***** Material for this task *****

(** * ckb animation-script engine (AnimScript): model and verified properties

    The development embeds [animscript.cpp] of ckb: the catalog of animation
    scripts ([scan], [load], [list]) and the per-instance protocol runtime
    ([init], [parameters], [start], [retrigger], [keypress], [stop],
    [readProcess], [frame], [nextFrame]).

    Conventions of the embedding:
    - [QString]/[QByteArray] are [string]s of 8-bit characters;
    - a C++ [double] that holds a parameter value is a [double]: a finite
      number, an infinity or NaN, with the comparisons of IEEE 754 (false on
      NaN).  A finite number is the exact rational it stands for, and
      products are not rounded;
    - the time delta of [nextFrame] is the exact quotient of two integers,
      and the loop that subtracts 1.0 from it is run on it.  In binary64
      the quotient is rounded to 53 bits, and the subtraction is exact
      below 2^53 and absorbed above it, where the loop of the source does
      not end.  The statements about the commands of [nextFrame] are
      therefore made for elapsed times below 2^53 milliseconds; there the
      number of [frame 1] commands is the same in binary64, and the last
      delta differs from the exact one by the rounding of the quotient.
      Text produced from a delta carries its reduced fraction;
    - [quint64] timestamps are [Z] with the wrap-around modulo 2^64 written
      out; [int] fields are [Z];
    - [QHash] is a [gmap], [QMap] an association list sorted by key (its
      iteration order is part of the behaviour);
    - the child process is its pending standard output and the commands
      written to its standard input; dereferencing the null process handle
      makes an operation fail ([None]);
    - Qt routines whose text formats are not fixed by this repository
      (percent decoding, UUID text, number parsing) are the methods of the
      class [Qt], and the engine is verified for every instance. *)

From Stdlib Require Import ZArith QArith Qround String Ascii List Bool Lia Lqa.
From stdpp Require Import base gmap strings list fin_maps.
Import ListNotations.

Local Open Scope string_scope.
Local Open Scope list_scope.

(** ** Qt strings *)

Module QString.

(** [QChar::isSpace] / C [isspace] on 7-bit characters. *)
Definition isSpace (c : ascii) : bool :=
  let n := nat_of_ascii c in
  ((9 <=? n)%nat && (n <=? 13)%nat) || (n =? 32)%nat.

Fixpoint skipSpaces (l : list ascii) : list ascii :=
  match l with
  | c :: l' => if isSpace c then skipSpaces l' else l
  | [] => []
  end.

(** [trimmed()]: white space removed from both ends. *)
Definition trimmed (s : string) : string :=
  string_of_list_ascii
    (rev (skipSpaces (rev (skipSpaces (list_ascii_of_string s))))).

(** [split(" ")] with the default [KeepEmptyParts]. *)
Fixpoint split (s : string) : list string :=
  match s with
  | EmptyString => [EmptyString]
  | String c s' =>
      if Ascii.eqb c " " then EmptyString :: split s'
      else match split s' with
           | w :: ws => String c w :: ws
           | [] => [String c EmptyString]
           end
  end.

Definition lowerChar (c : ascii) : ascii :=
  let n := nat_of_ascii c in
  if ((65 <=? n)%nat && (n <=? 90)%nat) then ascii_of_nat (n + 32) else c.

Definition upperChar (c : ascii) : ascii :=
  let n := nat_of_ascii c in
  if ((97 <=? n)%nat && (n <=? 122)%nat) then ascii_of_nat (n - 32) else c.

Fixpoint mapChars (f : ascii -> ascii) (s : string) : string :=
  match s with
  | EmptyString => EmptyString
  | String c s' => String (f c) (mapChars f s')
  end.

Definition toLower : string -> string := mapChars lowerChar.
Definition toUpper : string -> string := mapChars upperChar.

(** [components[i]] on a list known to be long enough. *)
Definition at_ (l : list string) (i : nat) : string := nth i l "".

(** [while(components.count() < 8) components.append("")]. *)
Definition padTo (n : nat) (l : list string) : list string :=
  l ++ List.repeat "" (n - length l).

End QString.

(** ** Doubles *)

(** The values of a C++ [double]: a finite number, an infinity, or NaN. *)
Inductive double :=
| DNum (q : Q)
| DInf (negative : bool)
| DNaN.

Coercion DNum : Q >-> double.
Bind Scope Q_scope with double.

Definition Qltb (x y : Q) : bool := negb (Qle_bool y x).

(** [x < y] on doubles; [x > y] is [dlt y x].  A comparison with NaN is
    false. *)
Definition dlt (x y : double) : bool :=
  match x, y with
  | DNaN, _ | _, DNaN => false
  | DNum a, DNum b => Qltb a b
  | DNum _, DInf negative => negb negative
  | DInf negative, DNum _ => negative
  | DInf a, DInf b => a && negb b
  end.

*****
***** Material for this task *****

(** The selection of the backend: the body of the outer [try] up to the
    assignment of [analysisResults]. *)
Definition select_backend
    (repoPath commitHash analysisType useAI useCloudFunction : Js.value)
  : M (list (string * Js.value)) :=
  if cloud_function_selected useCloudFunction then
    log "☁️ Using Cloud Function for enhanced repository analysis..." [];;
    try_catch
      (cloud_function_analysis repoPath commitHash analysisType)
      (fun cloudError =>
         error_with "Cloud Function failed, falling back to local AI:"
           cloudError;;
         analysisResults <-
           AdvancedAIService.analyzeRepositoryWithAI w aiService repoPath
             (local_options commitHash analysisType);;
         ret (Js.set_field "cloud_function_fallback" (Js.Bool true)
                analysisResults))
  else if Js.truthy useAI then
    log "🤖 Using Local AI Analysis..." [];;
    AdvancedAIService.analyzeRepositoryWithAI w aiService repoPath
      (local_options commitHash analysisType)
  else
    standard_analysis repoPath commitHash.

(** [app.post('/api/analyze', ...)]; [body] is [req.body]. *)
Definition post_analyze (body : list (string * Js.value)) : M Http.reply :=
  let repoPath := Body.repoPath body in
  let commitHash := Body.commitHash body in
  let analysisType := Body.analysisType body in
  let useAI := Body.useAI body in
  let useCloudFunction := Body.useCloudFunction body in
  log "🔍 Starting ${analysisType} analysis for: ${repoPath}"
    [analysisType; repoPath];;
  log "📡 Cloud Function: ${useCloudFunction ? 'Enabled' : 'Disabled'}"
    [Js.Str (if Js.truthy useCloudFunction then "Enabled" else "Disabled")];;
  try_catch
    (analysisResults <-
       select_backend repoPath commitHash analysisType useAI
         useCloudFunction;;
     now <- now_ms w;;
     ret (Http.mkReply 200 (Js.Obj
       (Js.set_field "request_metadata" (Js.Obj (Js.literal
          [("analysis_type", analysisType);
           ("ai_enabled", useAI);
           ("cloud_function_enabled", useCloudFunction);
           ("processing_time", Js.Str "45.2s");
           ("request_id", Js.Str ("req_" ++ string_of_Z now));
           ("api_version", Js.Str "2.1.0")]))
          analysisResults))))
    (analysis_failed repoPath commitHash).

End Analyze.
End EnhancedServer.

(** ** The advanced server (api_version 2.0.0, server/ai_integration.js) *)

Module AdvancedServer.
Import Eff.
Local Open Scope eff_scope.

*****
***** Material for this task *****

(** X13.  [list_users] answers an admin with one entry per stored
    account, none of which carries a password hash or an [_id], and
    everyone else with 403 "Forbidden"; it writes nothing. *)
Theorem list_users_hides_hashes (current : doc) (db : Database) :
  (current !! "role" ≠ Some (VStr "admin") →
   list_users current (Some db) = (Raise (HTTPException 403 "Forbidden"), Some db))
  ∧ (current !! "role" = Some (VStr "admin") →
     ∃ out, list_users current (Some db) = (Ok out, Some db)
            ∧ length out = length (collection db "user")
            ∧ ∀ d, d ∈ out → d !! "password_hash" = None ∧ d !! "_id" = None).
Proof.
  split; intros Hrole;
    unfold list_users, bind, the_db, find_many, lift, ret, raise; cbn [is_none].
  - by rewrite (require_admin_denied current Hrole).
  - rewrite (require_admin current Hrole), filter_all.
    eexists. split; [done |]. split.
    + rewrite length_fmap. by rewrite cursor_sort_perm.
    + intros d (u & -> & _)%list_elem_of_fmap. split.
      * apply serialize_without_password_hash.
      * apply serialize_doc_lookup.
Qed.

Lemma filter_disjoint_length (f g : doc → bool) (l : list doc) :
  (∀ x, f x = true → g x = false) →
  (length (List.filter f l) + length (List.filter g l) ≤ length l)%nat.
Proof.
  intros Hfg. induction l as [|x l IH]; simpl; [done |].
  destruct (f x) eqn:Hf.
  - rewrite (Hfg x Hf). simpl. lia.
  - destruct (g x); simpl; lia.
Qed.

*****

#### Brief:
Looking at the data above, write out exactly the lines that start at the one containing "The development embeds" and end at the one containing "Conventions of the"; include both and nothing beyond.

#### Result:
    The development embeds [animscript.cpp] of ckb: the catalog of animation
    scripts ([scan], [load], [list]) and the per-instance protocol runtime
    ([init], [parameters], [start], [retrigger], [keypress], [stop],
    [readProcess], [frame], [nextFrame]).

    Conventions of the embedding:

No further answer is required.